Le 5 octobre, lorsque nous nous sommes comparus pour la première fois devant le tribunal et alors que nous étions encore des prisonniers, la compagnonne Pola Roupa a fait une déclaration politique aux journalistes hors de la salle du tribunal spécial des prisons de Korydallos de notre part. Elle a déclaré que lors de ce procès ce n’est pas Lutte Révolutionnaire qui sera jugé mais nos persécuteurs ainsi que le régime criminel qui nous a emprisonnés.
Le 24 octobre, après la lecture des chefs d’accusation lors de la deuxième audience du procès, et suite à la demande des juges, nous avons pris position sur les accusations portées contre nous, et nos prises de position furent politiques. Nous avons dit que ce procès est un procès politique et que ce tribunal est un tribunal spécial constitué d’après les lois spéciales «antiterroristes» au nom desquelles les ennemis politiques du régime, du Capital et de l’État sont jugés. Nous avons également dit que ce tribunal est criminel et sert un régime criminel qui exploite et opprime le peuple. Nous avons dit que sur le banc des accusés devraient être assis et se justifier ceux qui font partie du pouvoir politique, les membres du gouvernement, le Premier ministre, les ministres et les députés, les membres du gouvernement précédent, les membres de l’élite économique, les hommes d’affaires, les capitalistes, les cadres des organismes financiers internationaux comme les directeurs du FMI, de la BCE et de la Commission Européenne qui ont imposé au peuple la dictature de l’élite économique supranationale, ainsi que tous ceux qui protègent ce régime criminel, les policiers et les forces répressives de l’État.

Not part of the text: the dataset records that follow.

(** * Togather-Watch: the synchronization engine ([useSyncLogic]), the
      room pages, the video component and the socket server, embedded
      as state-passing functions.

    Modelling conventions:
    - numbers of the source (JavaScript doubles: seconds, rates, volumes)
      are rationals [Q]; every constant of the source (0.3, 1.5, 1.05,
      0.95, 0.2, 0.8) is written as the rational it denotes;
    - React state ([useState]) and refs ([useRef]) of one hook instance
      are the fields of [World], next to the collaborators the hook drives:
      the media surface, the channel (as the log of published messages)
      and the timer queue;
    - every handler runs to completion in one turn and its state updates
      are committed at the end of the turn; a closure handed to
      [setTimeout] that reads React state carries the value it captured;
    - timers carry their delay but there is no clock: a timer may expire
      at any turn after it was armed. *)

From Stdlib Require Import String List ZArith QArith Qabs Qminmax Bool Lia
  Lqa.
Import ListNotations.

Local Open Scope string_scope.
Local Open Scope list_scope.

(* ================================================================== *)
(** ** Constants of [useSyncLogic] *)

Definition HAVE_FUTURE_DATA : Z := 3.

Definition MICRO_DRIFT_THRESHOLD : Q := 3 # 10.
Definition SOFT_SYNC_THRESHOLD : Q := 15 # 10.
Definition HARD_SYNC_THRESHOLD : Q := 15 # 10.

Definition DEBOUNCE_MS : Z := 200.
(** ** The extras *)

(** An origin as [CORS_ORIGINS] can list it: not empty, with no comma and no
    white space at either end. *)
Definition listable (o : string) : Prop :=
  o <> "" /\ trim o = o /\ ~ In ","%char (list_ascii_of_string o).

(** Every origin read from [CORS_ORIGINS] is trimmed, not empty and free of
    commas, whatever the text of the variable: empty pieces (two commas in a
    row, a comma at the end, blanks only) are dropped. *)
Theorem extra_origins_are_clean (env o : string) :
  In o (Cors.extra env) ->
  o <> "" /\ trim o = o /\ ~ In ","%char (list_ascii_of_string o).
Proof.
  unfold Cors.extra. rewrite filter_In, in_map_iff.
  intros [(piece & <- & Piece) Kept]. repeat split.
  - intros E. rewrite E in Kept. discriminate.
  - apply trim_idempotent.
  - intros Comma. apply trim_chars in Comma.
    now apply (split_pieces _ _ _ Piece).
Qed.

(** The extras of the model read back what was joined, blanks being the
    blanks [Js.trim] strips. *)
Lemma extra_of_joined (origins : list string) :
  Forall listable origins ->
  Cors.extra (String.concat "," origins) = origins.
Proof.
  intros Clean. unfold Cors.extra.
  destruct origins as [|first later]; [reflexivity|].
  rewrite (split_concat ","%char first later).
  - induction Clean as [|o l (Some & Trimmed & _) _ IH]; [reflexivity|].
    cbn [map List.filter]. rewrite Trimmed.
    apply String.eqb_neq in Some. rewrite Some. cbn [negb]. now rewrite IH.
  - eapply Forall_impl; [|exact Clean]. now intros o (_ & _ & Free).
Qed.

(** [CORS_ORIGINS] reads back what was written into it.  On ASCII text:
    origins of ASCII characters that are not empty, have no blank at either
    end and no comma, joined by commas, come out as the same list, in the
    same order, repetitions included. *)
Theorem extra_reads_back_ascii (origins : list string) :
  Forall (fun o => listable o /\ Text.is_ascii o = true) origins ->
  Cors.extra (String.concat "," origins) = origins.
Proof.
  intros Clean. apply extra_of_joined.
  eapply Forall_impl; [|exact Clean]. now intros o [Listable _].
Qed.
(** X15.  The category learned for an item is one its tagged transactions
    really have, by majority: when the history maps an item name to a
    category, some transaction that counts (not pending, a debit, its
    description starting with a tagged prefix, its category not the default,
    its merchant not a non-item one) has that item name and that category,
    and no other category has more such transactions for the item.  Item
    names without such a transaction are not in the history, and with
    do_not_predict_categories there is no history at all. *)
Theorem category_history_is_majority (trans : list Transaction)
    (item cat : string) :
  get_mint_category_history_for_items DEFAULT_MINT_CATEGORY
    non_item_merchant rm_leading_qty args true trans = None ∧
  ∃ m,
    get_mint_category_history_for_items DEFAULT_MINT_CATEGORY
      non_item_merchant rm_leading_qty args false trans = Some m ∧
    (m !! item = Some cat →
       (∃ t, t ∈ hist trans ∧ name_of t = item ∧ category t = cat ∧
             is_pending t = false ∧ is_debit t = true ∧
             category t ≠ DEFAULT_MINT_CATEGORY ∧
             non_item_merchant (merchant t) = false) ∧
       ∀ cat', votes' trans item cat' ≤ votes' trans item cat) ∧
    (is_Some (m !! item) ↔ ∃ t, t ∈ hist trans ∧ name_of t = item).
Proof.
  split; [done|]. eexists. split; [reflexivity|].
  change (cats trans) with (tally_all' (hist trans)).
  destruct (tally_all_NoDup (hist trans)) as [Hnd Hnd2].
  assert (Hvotes : ∀ k, counter_get (cats_get (tally_all' (hist trans)) item) k
                        = votes' trans item k)
    by (intros k; apply tally_all_counts).
  rewrite !fold_record_lookup by done.
  specialize (Hnd2 item). unfold cats_get in Hvotes, Hnd2.
  destruct (cats_find (tally_all' (hist trans)) item) as [c|] eqn:Ef;
    simpl in Hvotes, Hnd2.
  - destruct (tally_all_counted _ _ _ (cats_find_some _ _ _ Ef))
      as [Hne Hpos].
    split.
    + destruct (most_common_first c) as [cat0|] eqn:Em;
        [|by rewrite lookup_empty].
      intros [= ->].
      apply most_common_first_max in Em as (n & Hin & Hmax).
      pose proof (counter_get_of_elem _ _ _ Hnd2 Hin) as Hn.
      rewrite Hvotes in Hn. pose proof (Hpos _ _ Hin) as Hn0. split.
      * destruct (proj1 (votes_pos trans item cat)) as (t & Ht & Hit & Hct);
          [lia|].
        exists t. split; [done|]. split; [done|]. split; [done|].
        by apply (history_trans_qualify trans).
      * intros cat'. rewrite Hn, <- Hvotes.
        destruct (decide (cat' ∈ c.*1)) as [Hk|Hk].
        -- apply list_elem_of_fmap in Hk as ([k1 n1] & -> & Hin1). simpl.
           rewrite (counter_get_of_elem _ _ _ Hnd2 Hin1). eauto.
        -- rewrite (counter_get_missing _ _ Hk). lia.
    + destruct c as [|[k n] c]; [done|]. split.
      * intros _.
        assert (Hin : (k, n) ∈ (k, n) :: c) by by left.
        pose proof (counter_get_of_elem _ _ _ Hnd2 Hin) as Hn.
        rewrite Hvotes in Hn. pose proof (Hpos _ _ Hin) as Hn0.
        destruct (proj1 (votes_pos trans item k)) as (t & Ht & Hit & _);
          [lia|].
        by exists t.
      * intros _. simpl. by eexists.
  - rewrite lookup_empty. split; [done|]. split; [by intros [? ?]|].
    intros (t & Ht & Hit). exfalso.
    assert (Hp : 0 < votes' trans item (category t))
      by (apply votes_pos; by exists t).
    rewrite <- Hvotes in Hp. unfold counter_get in Hp. simpl in Hp. lia.
Qed.

End CategoryHistoryFacts.

(** ** s_to_time *)

Lemma datetime_time_some h m s r :
  datetime_time h m s = Some r ↔
  r = (h, m, s) ∧ 0 ≤ h < 24 ∧ 0 ≤ m < 60 ∧ 0 ≤ s < 60.
Proof.
  unfold datetime_time.
  destruct (0 <=? h) eqn:E1, (h <? 24) eqn:E2, (0 <=? m) eqn:E3,
    (m <? 60) eqn:E4, (0 <=? s) eqn:E5, (s <? 60) eqn:E6; simpl;
    rewrite ?Z.leb_le, ?Z.ltb_lt, ?Z.leb_gt, ?Z.ltb_ge in *;
    (split; [intros [= <-] | intros (-> & ? & ? & ?)]); try done;
    try lia; repeat split; lia.
Qed.

(** X16.  A duration is turned into a time of day only below one day: for
    an integer number of seconds s, s_to_time returns a time exactly when
    0 <= s < 86400 (otherwise datetime.time raises), and the time it returns
    is s written as hours, minutes and seconds:
    hour * 3600 + minute * 60 + second = s, with minute and second below
    60. *)
Theorem s_to_time_only_within_a_day (s : Z) :
  (is_Some (s_to_time s) ↔ 0 ≤ s < 86400) ∧
  ∀ h m sec, s_to_time s = Some (h, m, sec) →
    h * 3600 + m * 60 + sec = s ∧ 0 ≤ h < 24 ∧ 0 ≤ m < 60 ∧ 0 ≤ sec < 60.
Proof.
  unfold s_to_time. cbv zeta. split.
  - split.
    + intros [r Hr]. apply datetime_time_some in Hr as (_ & Hh & _).
      Z.to_euclidean_division_equations. lia.
    + intros Hs. exists (s / 60 / 60, Z.quot s 60 mod 60, s mod 60).
      apply datetime_time_some. split; [done|].
      Z.to_euclidean_division_equations. lia.
  - intros h m sec Hr.
    apply datetime_time_some in Hr as ([= -> -> ->] & Hh & Hm & Hs).
    split; [|done].
    assert (0 ≤ s) by (Z.to_euclidean_division_equations; lia).
    rewrite Z.quot_div_nonneg by lia.
    Z.to_euclidean_division_equations. lia.
Qed.
(** The trace of a run that found its configuration: console lines, then
    either one line on the error stream and [sys.exit(1)], or the
    directory, the file and the closing line. *)
Lemma gemini_run_shape (cfg : Config) (instruction : str) (path : Path)
    (stream : list Gemini.Chunk) (s0 : Gemini.locals) :
  exists t l, console_only t /\
    ((exists m,
        Gemini.run_deep_research (Some cfg) instruction path stream s0 =
        (t ++ [Stderr m], l, SystemExit 1%Z)) \/
     Gemini.run_deep_research (Some cfg) instruction path stream s0 =
     (t ++ [MkdirParents path;
            WriteText path (fragments Gemini.fragment stream);
            Stdout [Text NL; Text (lit "Report saved to: "); Shown path;
                    Text NL]],
      l, Return tt)).
Proof.
  unfold Gemini.run_deep_research, Gemini.load_config.
  unfold bind, ret, print, print_err, emit, assign, get, sys_exit.
  pose (l0 := {| Gemini.l_interaction_id := None; Gemini.report := [] |}).
  fold l0.
  destruct (for_each_console Gemini.loop_body Gemini.is_error
              gemini_body_error_line gemini_body_other_console stream l0)
    as (t & l & Hc & [[Hn Hl]|[Hy (m & Hl)]]).
  - destruct (for_each_spec Gemini.loop_body Gemini.report Gemini.is_error
                Gemini.fragment gemini_body_error gemini_body_other stream l0)
      as (t' & l' & Hl' & Hr & _).
    rewrite Hl in Hl'. injection Hl' as <- <-. simpl in Hr.
    rewrite before_error_all in Hr by exact Hn.
    rewrite Hl, Hr. simpl.
    destruct (truthy (fragments Gemini.fragment stream)); simpl.
    + exists (Stdout [Text (lit "Starting deep research..."); Text NL]
              :: Stdout [Text (lit "Instruction: "); Text instruction;
                         Text NL; Text NL] :: t), l.
      split; [exact Hc|]. right. reflexivity.
    + exists (Stdout [Text (lit "Starting deep research..."); Text NL]
              :: Stdout [Text (lit "Instruction: "); Text instruction;
                         Text NL; Text NL] :: t), l.
      split; [exact Hc|]. left. eexists. reflexivity.
  - rewrite Hl. simpl.
    exists (Stdout [Text (lit "Starting deep research..."); Text NL]
            :: Stdout [Text (lit "Instruction: "); Text instruction;
                       Text NL; Text NL] :: t), l.
    split; [exact Hc|]. left. exists m. reflexivity.
Qed.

Pendant les audiences qui ont suivi, c’est-à-dire le 1 et le 9 novembre, des objections ont été soulevées contre l’imprécision des chefs d’accusation, la diminution du retentissement du procès puisque la loi limite la couverture médiatique du procès, le transfert du procès des prisons de Korydallos à un tribunal normal à la cour d’appel d’Athènes, l’incompétence de ce tribunal spécial pour juger des actes et des actions qui ont des motivations ainsi qu’un sens politiques, car selon la constitution de la Grèce les «délits» politiques doivent être jugés par des cours composées des juges et des jurés.

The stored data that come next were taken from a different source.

(** X13: the average lies within the range: on a map whose keys are
    below 2^32 - 1 and whose bucket numbers sum, over the cards, to at
    most 2^53, when [getBucketRange (toBucketSets S)] is a range,
    [computeProgress S] reports an [averageBucket] that is a number
    between [minBucket] and [maxBucket]. *)
Theorem averageBucket_within_range (h : Heap) (S : loc) (history : list HistoryEntry) :
  BucketMap h S →
  one_bucket_per_card (contents h S) →
  keys_below 4294967295 h S →
  bucket_number_sum (contents h S) ≤ 9007199254740992 →
  ∃ (arr : BucketArray) (h1 : Heap) (p : Progress),
    toBucketSets S h = (Normal arr, h1) ∧
    computeProgress S history h = (p, h) ∧
    ∀ r : BucketRange,
      getBucketRange arr h1 = (Some r, h1) →
      ∃ q : Q,
        averageBucket p = Num q ∧
        (inject_Z (minBucket r) <= q)%Q ∧ (q <= inject_Z (maxBucket r))%Q.
Proof.
  intros HS Hone Hbelow Hsum.
  destruct (dense_range_run h S HS Hbelow) as (arr & h1 & Hdense & Hrange).
  exists arr, h1. eexists. split; [done|]. split; [by apply computeProgress_run|].
  intros r Hr. rewrite Hrange in Hr. injection Hr as Hr. cbn [averageBucket].
  destruct HS as (_ & Hnd & Hks & _).
  destruct (occupied_keys h S) as [|x xs] eqn:Hocc; [done|].
  injection Hr as <-. cbn [minBucket maxBucket].
  destruct (foldr_min_spec x xs) as [_ Hmin]. destruct (foldr_max_spec x xs) as [_ Hmax].
  set (lo := foldr Z.min x xs) in *. set (hi := foldr Z.max x xs) in *.
  assert (Hbounds : Forall (λ b, b.2 ≠ ∅ → lo ≤ key_number b.1 ≤ hi) (contents h S)).
  { unfold contents. rewrite Forall_fmap. apply Forall_forall. intros [k s] Hin. cbn.
    intros Hne.
    assert (is_bucket_number k) as (n & -> & _)%is_bucket_number_inv.
    { rewrite Forall_forall in Hks. apply Hks, list_elem_of_fmap. by exists (k, s). }
    assert (n ∈ x :: xs) as Hn.
    { rewrite <-Hocc. apply elem_of_occupied_keys; [done|]. unfold members.
      apply entries_get_Some in Hin; [|done]. by rewrite Hin. }
    cbn. split; [by apply Hmin|by apply Hmax]. }
  apply bucket_number_sum_bounds in Hbounds.
  assert (Hpos : 0 < total_cards (contents h S)).
  { assert (x ∈ occupied_keys h S) as Hx by (rewrite Hocc; left).
    apply elem_of_occupied_keys in Hx; [|done]. rewrite members_contents in Hx.
    destruct (bucket_of (bucket x) _) as [X|] eqn:HX; [|done].
    eapply total_cards_pos; [by apply bucket_of_Some|done]. }
  rewrite decide_True by done. eexists. split; [done|].
  assert (0 ≤ lo).
  { destruct (foldr_min_spec x xs) as [Hlo _]. fold lo in Hlo. rewrite <-Hocc in Hlo.
    apply elem_of_occupied_keys in Hlo; [|done]. unfold members in Hlo.
    destruct (entries_get _ _) as [s|] eqn:Hs; [|done].
    apply entries_get_Some in Hs; [|done].
    assert (is_bucket_number (bucket lo)) as Hnum; [|done].
    rewrite Forall_forall in Hks. apply Hks, list_elem_of_fmap. by eexists (_, s). }
  apply double_div_bounds; [|done|done|lia].
  split; [|done]. apply bucket_number_sum_nonneg. by rewrite contents_keys.
Qed.

(** ** Answers for two cards *)

(** An answer for one card leaves every other card in its bucket, so the
    search finds the same bucket for it afterwards. *)
Lemma first_bucket_other_card h S c outcome c' :
  BucketMap h S →
  one_bucket_per_card (contents h S) →
  outcome ≠ Unrecognized →
  c' ≠ c →
  ∀ R h', update S c outcome h = (Normal R, h') →
    first_bucket h' (maps h' !!! R) c' = first_bucket h (maps h !!! S) c'.
Proof.
  intros HS Hone Hd Hne R h' Hrun.
  destruct (update_result h S c outcome HS Hone Hd) as (R0 & h0 & Hrun0 & HR & Hone' & Hmem & _).
  rewrite Hrun in Hrun0. injection Hrun0 as <- <-.
  apply option_eq. intros k.
  rewrite first_bucket_members by (done || apply HR).
  rewrite first_bucket_members by (done || apply HS).
  rewrite Hmem. cbn zeta. case_decide.
  - rewrite elem_of_union, elem_of_difference, elem_of_singleton. naive_solver.
  - rewrite elem_of_difference, elem_of_singleton. naive_solver.
Qed.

Malgré le fait que ces objections furent rejetées comme on pouvait s’y attendre, ce fut une occasion pour nous de faire des déclarations politiques, de révéler le caractère politique de notre action et de notre organisation ainsi que les motivations politiques de nos actes. Ce fut l’occasion de démontrer l’hypocrisie de l’État et du régime puisque – et en dépit de l’imprécision des chefs d’accusation – nous sommes accusés sans éléments réels et nous attendons d’être condamnés pour toutes les actes de l’organisation selon la doctrine de la «responsabilité collective» et la conclusion arbitraire qu’il y a une structure hiérarchique au sein de l’organisation. Derrière les efforts pour faire diminuer le retentissement du procès et le fait que nous sommes jugés comme des «criminels» du droit commun se cachent les motivations politiques de l’État qui vise à présenter les combattants révolutionnaires et notamment les membres des organisations révolutionnaires armées comme des criminels, à dépolitiser leur action et les juger dans les prisons dans un environnement sécuritaire étouffant qui sape le caractère public du procès.
Ensuite, durant les audiences suivantes, le 14 et le 21 novembre, on a demandé l’exclusion du principal témoin à charge, du policier en tête du département de «terrorisme intérieur» du service antiterroriste, car d’après la loi ne peut pas déposer un témoignage quelqu’un qui a mené une instruction préalable, comme ce fut le cas avec ledit témoin. Cette demande fut aussi une occasion de révéler l’hypocrisie des méthodes répressives de l’État, puisque tous les chefs d’accusation sont principalement fondés sur un seul témoin policier comme lui – qui fut l’organisateur de toute l’opération policière qui fut montée contre nous – et sur les estimations et les évaluations qu’il dépose.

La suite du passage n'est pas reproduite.